Similarly, evidence of Yearwood’s Marxist beliefs is easy to find.

Yearwood told the American Prospect magazine that he admired the Black Panthers. He called them “freedom fighters.” He also told the magazine he was going to try to change what it called the “consumerist” culture of hip hop. (Good luck with bringing political correctness to hip hop, Rev.)

Yearwood was slated to speak at a 2007 rally aimed at pressing the government to free the “Cuban Five.” The five men are convicted Communist spies sent to the U.S. by Fidel Castro.

After Damu Smith, an anti-war activist, died in 2006, Yearwood described him as one of his mentors. Around President Bush’s second inauguration in 2005, Smith gave a speech denouncing Bush’s policies and said that the Palestinian people were living “under the boot of Israel’s brutal and barbaric and racist occupation.” Smith, in turn, claimed to have been inspired in his youth by Amiri Baraka. Baraka is the activist and conspiracy theorist who composed a poem that said this: “Who knew the World Trade Center was gonna get bombed/Who told 4000 Israeli workers at the Twin Towers/To stay home that day.”

Yearwood has also worked with the delusional former Rep. Cynthia McKinney (D-Georgia). Among her many adventures in radical paranoia, last year McKinney accused the Pentagon of executing 5,000 prisoners with a bullet to the head in 2005 and dumping their bodies in a Louisiana swamp. After 9/11 she suggested President George W. Bush both knew about and allowed the attacks to happen in order to boost the value of the business investments of his father’s friends. When the anti-Israel lawmaker’s radicalism led to her astonishing defeat by Georgia voters in 2002, her father went on TV to blame “Jews” who “bought everybody.”

Yearwood, who urges a “war on greed,” seems to believe it is unfair that some people have more money than others and that they choose to donate it to politicians he doesn’t agree with. He seems to have embraced the ultimate in radical so-called campaign finance reform — full public financing of campaigns — perhaps as a way to further the Marxist agenda. “What does it matter if millions vote but the election is not fair to begin with?” In congressional testimony he seemed to say that the American system is systemically racist and discriminates against the poor. Young people “still face incredible disparities across race, class, gender and sexual orientation,” Yearwood said.

For his part, Van Jones has decided it’s best to just burrow in and try to change the system from the inside. Earlier this year, Jones said, “I’m basically just a community organizer within the federal family.” According to a 2005 profile of Jones, “He still considers himself a revolutionary, just a more effective one, who has realized that the progressive left’s insistence on remaining a counterculture destroys its potential as a political movement…”

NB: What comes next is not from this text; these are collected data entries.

Lemma cp_set_flag_wf flag value c c' : cp_set_flag flag value c = Val c' -> nets_wf c -> nets_wf c'.
Proof.
  destruct c as [addr cluster service ca cert key crl]. unfold cp_set_flag, nets_wf.
  repeat case_match; try done; try (intros [= <-]; done); cbn [cc_cluster_cidr cc_service_cidr];
    (destruct (net_parse value) as [net|] eqn:En; [|done]); cbn; intros [= <-] [Hcl Hsv]; cbn;
    apply net_parse_wf in En; naive_solver.
Qed.

Lemma cp_main_init files bind args sys (tls : ReloadingTls S C) :
  cp_main files bind args = Val (sys, tls) ->
  exists config cluster service, cp_parse_args_from args = Val config /\
    cc_cluster_cidr config = Some cluster /\ cc_service_cidr config = Some service /\
    net_wf cluster /\ (prefix_len cluster <= 24)%N /\ net_wf service /\ sys = sys_init cluster service.
Proof.
  unfold cp_main. destruct (cp_parse_args_from args) as [config|] eqn:Ep; [|done]. rewrite Val_bind.
  intros E. pose proof Ep as Ep'. unfold cp_parse_args_from in Ep.
  destruct (parse_flags _ _ _) as [c|] eqn:Ef; [|done]. rewrite Val_bind in Ep.
  assert (nets_wf c) as [H1 H2] by (eapply (parse_flags_keeps _ _ _ _ _ cp_set_flag_wf Ef); done).
  destruct (_ || _); [done|].
  assert (c = config) as <- by (repeat case_match; congruence).
  destruct (cc_cluster_cidr c) as [cluster|] eqn:Ec; [|done].
  destruct (prefix_len cluster <=? 24)%N eqn:El; [|done]. bool_to_prop.
  destruct (cc_service_cidr c) as [service|] eqn:Es; [|done].
  exists c, cluster, service. do 3 (split; [done|]). split; [by apply H1|]. split; [done|].
  split; [by apply H2|]. cbn in E. 
  repeat match type of E with
  | (?x ≫= _) = _ => destruct x; [rewrite Val_bind in E|done]
  end. by injection E as <- _.
Qed.

(** C3: the command line decides.  Whenever the control plane starts, its state is
    the empty one over the two networks of the command line; if the service
    network is not the whole address space, then in every state reachable from
    there, whatever requests arrive and however they interleave, the worker is
    alive, its tables are well formed and every connection can be answered. *)
Theorem started_system_safe files bind args sys0 (tls : ReloadingTls S C) :
  cp_main files bind args = Val (sys0, tls) ->
  exists config cluster service, cp_parse_args_from args = Val config /\
    cc_cluster_cidr config = Some cluster /\ cc_service_cidr config = Some service /\
    sys0 = sys_init cluster service /\
    ((0 < prefix_len service)%N -> forall sys, rtc step sys0 sys ->
       (exists s, sys_cp sys = Some s /\ cp_wf s) /\
       forall i p, sys_threads sys !! i = Some p ->
         exists sys' resp, rtc step sys sys' /\ sys_threads sys' = <[i := Ret resp]> (sys_threads sys)).
Proof.
  intros (config & cluster & service & Hc & Hcl & Hsv & Hw & Hp & Hw' & ->)%cp_main_init.
  exists config, cluster, service. do 4 (split; [done|]). intros Hpos sys Hr.
  assert (sys_ok sys) as Hok by (by apply (reachable_ok str_debug cluster service)).
  split; [apply Hok|]. intros i p Hi. by eapply thread_finishes.
Qed.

Mysteriously, Yearwood has jettisoned his anti-war activism in recent months even though the wars in Iraq and Afghanistan rage on.

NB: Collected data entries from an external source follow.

(* ===== verification/Cluster.v ===== *)
(** * The cluster

    The control plane and the node agents as one transition system, with the
    requests between them in flight: the threads of [CpConcurrency] whose forwarded
    requests reach the agents of [AgentHttp], late or not at all;
    the registration loops of [Registration], which connect to those threads;
    crashes and restarts of the agents on their files and of the control plane on
    nothing; clients of either side.  Safety of the whole. *)

From stdpp Require Import relations.
From S2P Require Import Prelude RustStr Text HttpMsg HttpFraming Float64 Ipnet SockAddr Spec Subnet Wire Codecs.
From S2P Require Import Tables Registry Scheduler Addresses Services CpWorker CpReconcile CpCommands CpHttp CpSystem.
From S2P Require Import CpConcurrency Backoff AgentHost Store Ingress Reconciler ReconcilerInv AgentFakes AgentIsolation AgentWorker.
From S2P Require Import Replication AgentHttp Deploy Channel Proxy Registration HostCli Tls Executables.

(** ** What the registration loop asks of the worker *)

Definition loop_command (c : AgentCommand) : bool :=
  match c with
  | AgCommittedResources | AgGet _ => true
  | _ => net_command c
  end.

(** The length of a body is read back before the body itself. *)
Lemma request_text_body method path b1 b2 :
  request_text method path b1 = request_text method path b2 -> b1 = b2.
Proof.
  unfold request_text. intros H. do 8 apply app_inv_l_str in H.
  apply (sep_first_inj CR _ (String LF (CRLF +:+ b1)) _ (String LF (CRLF +:+ b2))) in H as [_ H];
    [|apply digits_no_char; [done|apply u_to_string_digits]..].
  injection H as H. by apply app_inv_l_str in H.
Qed.

Section loop_commands.
Context {HO : HashOrder} {HP : Httparse} {I : Ipnet}.
Context {YRR : SerdeYaml RegisterResponse} {YHB : SerdeYaml Heartbeat}
        {YNS : SerdeYaml (list NodeStatus)} {YPE : SerdeYaml (list ServiceProxyEntry)}.
Context (f64_to_string : f64 -> string).
Context {W : Type} {NW : NetWorker W} (share_vips : ServiceVipSlot -> W -> W).
(** What every such command keeps of the worker, the loop keeps. *)
Context (P : W -> Prop).
Context (Hsend : forall c w, loop_command c = true -> P w -> P (send c w).2).
Context (Hshare : forall vips w, P w -> P (share_vips vips w)).

Lemma remove_services_keeps gone proxied w : P w -> P (remove_services gone proxied w).2.
Proof.
  revert proxied w. induction gone as [|name gone IH]; intros proxied w Hw; cbn; [done|].
  destruct (proxied !! name); apply IH; [by apply Hsend|done].
Qed.

Lemma apply_entries_keeps bind entries proxied w :
  P w -> P (apply_entries bind entries proxied w).2.
Proof.
  revert proxied w. induction entries as [|e entries IH]; intros proxied w Hw; cbn; [done|].
  assert (P (apply_entry bind e proxied w).2) as H.
  { unfold apply_entry. destruct (proxied !! pe_name e); [done|].
    pose proof (Hsend (AgAddServiceAlias PROXY_BRIDGE (pe_vip e)) w eq_refl Hw) as H.
    destruct (send _ w) as [reply w']. cbn in H. by repeat case_match. }
  destruct (apply_entry bind e proxied w) as [proxied' w']. by apply IH.
Qed.

Lemma reconcile_services_keeps bind entries proxied w :
  P w -> P (Proxy.reconcile_services bind entries proxied w).2.
Proof.
  intros Hw. unfold Proxy.reconcile_services.
  pose proof (remove_services_keeps (filter (fun name => name ∉ (list_to_set (pe_name <$> entries) : gset string))
    (hash_iter proxied).*1) proxied w Hw) as H.
  destruct (remove_services _ _ w) as [proxied' w']. by apply apply_entries_keeps.
Qed.

Lemma heartbeat_once_keeps link addr id w : P w -> P (heartbeat_once link addr id w).2.
Proof.
  intros Hw. unfold heartbeat_once. pose proof (Hsend AgCommittedResources w eq_refl Hw) as H1.
  destruct (send AgCommittedResources w) as [reply w1]. destruct reply as [| |[| | | | |]]; try done.
  pose proof (Hsend (AgGet None) w1 eq_refl H1) as H2.
  destruct (send (AgGet None) w1) as [reply w2]. by destruct reply as [| |[| | | | |]].
Qed.

Lemma contact_keeps c link bind st :
  P (ls_worker st) -> P (ls_worker (contact f64_to_string share_vips c link bind st)).
Proof.
  intros Hw. unfold contact. destruct (negb _); [by destruct (register_once _ _ _)|].
  pose proof (heartbeat_once_keeps link (nc_control_plane_addr c) (nc_node_id c) _ Hw) as H.
  destruct (heartbeat_once _ _ _ _) as [[entries|e] w]; [|done].
  pose proof (reconcile_services_keeps bind entries (ls_proxied_services st)
    (share_vips (vips_set_all entries) w) (Hshare _ _ H)) as H'.
  by destruct (Proxy.reconcile_services _ _ _ _) as [proxied w'].
Qed.

Lemma remove_routes_keeps gone installed w : P w -> P (remove_routes gone installed w).2.
Proof.
  revert installed w. induction gone as [|c gone IH]; intros installed w Hw; cbn; [done|].
  pose proof (Hsend (AgRemoveRoute c) w eq_refl Hw) as H. destruct (send _ w) as [reply w'].
  by destruct reply as [| |[|[]| | | |]]; auto.
Qed.

Lemma add_routes_keeps peers to_add installed w : P w -> P (add_routes peers to_add installed w).2.
Proof.
  revert installed w. induction to_add as [|[c g] to_add IH]; intros installed w Hw; cbn; [done|].
  pose proof (Hsend (AgAddRoute c (gateway_of g)) w eq_refl Hw) as H. destruct (send _ w) as [reply w'].
  by destruct reply as [| |[|[]| | | |]]; auto.
Qed.

Lemma refresh_routes_keeps c link st :
  P (ls_worker st) -> P (ls_worker (refresh_routes c link st)).
Proof.
  intros Hw. unfold refresh_routes. destruct (fetch_nodes _ _) as [peers|]; [|done].
  unfold reconcile_routes. destruct (diff_routes _ _ _) as [to_add to_remove].
  pose proof (remove_routes_keeps to_remove (ls_installed_routes st) _ Hw) as H.
  destruct (remove_routes _ _ _) as [[[] inst] w]; [|done].
  pose proof (add_routes_keeps peers to_add inst w H) as H'.
  by destruct (add_routes _ _ _ _) as [inst' w'].
Qed.
End loop_commands.

(** ** State *)

Section cluster.
Context {HO : HashOrder} {HP : Httparse} {I : Ipnet} {YJR : SerdeYaml JailRecord} {YIR : SerdeYaml IngressRecord}
        {YRT : SerdeYaml ReplicaTarget}.
Context {YE : SerdeYaml ErrorBody} {YRR : SerdeYaml RegisterResponse}
        {YNS : SerdeYaml (list NodeStatus)} {YSR : SerdeYaml (list ServiceReplica)}
        {YSS : SerdeYaml (list ServiceSummary)} {YPE : SerdeYaml (list ServiceProxyEntry)}
        {YNR : SerdeYaml NodeRegistration} {YHB : SerdeYaml Heartbeat}
        {YJ : SerdeYaml JailSpec} {YS : SerdeYaml ServiceSpec}.
Context {YIS : SerdeYaml IngressSpec} {YRB : SerdeYaml ReplicateToBody} {YJS : SerdeYaml JailStatus}
        {YJL : SerdeYaml (list JailStatus)} {YIG : SerdeYaml IngressStatus}
        {YIL : SerdeYaml (list IngressStatus)} {YVS : SerdeYaml VolumeStatus}
        {YRS : SerdeYaml ReplicaTargetStatus}.
Context {J Zf M A D X Hst TS TC : Type}.
Context {HJ : JailRuntime J} {HZ : ZfsManager Zf} {HM : MountManager M}
        {HA : AcmeClient A D} {HX : NginxController X} {HH : Host Hst}.
Context (f64_to_string : f64 -> string) (str_debug : string -> string).
(** The networks the control plane is started with. *)
Context (cluster service : Ipv4Net).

In 2005, Yearwood described Cindy Sheehan as “the Rosa Parks of the anti-war movement.” Nowadays Sheehan is continuing with her anti-war activism, but Yearwood isn’t standing with her.

After Democrats won control of Congress in 2006, Yearwood campaigned against the wars. In early 2007 he said, “This is the Democrats’ war now. Since January 4th of this year, close to 200 troops have died.” He also blamed Democrats for failing to end the wars, complaining that the “Democratic Congress continues to fund the occupation” of Iraq.

In 2008, Yearwood stood outside the Bush White House with his megaphone. “We are not complicit in your madness,” he said. “And this is wrong. This war is illegal and those 4,000 [U.S. soldiers] have not died in vain. We stand with them at this time.”

But it took Barack Obama’s ascension to the highest office in the land for Yearwood to sell his soul.

Now that there is a president with a radical left-wing agenda living at 1600 Pennsylvania Avenue, Yearwood is quite happy to be complicit in this so-called madness.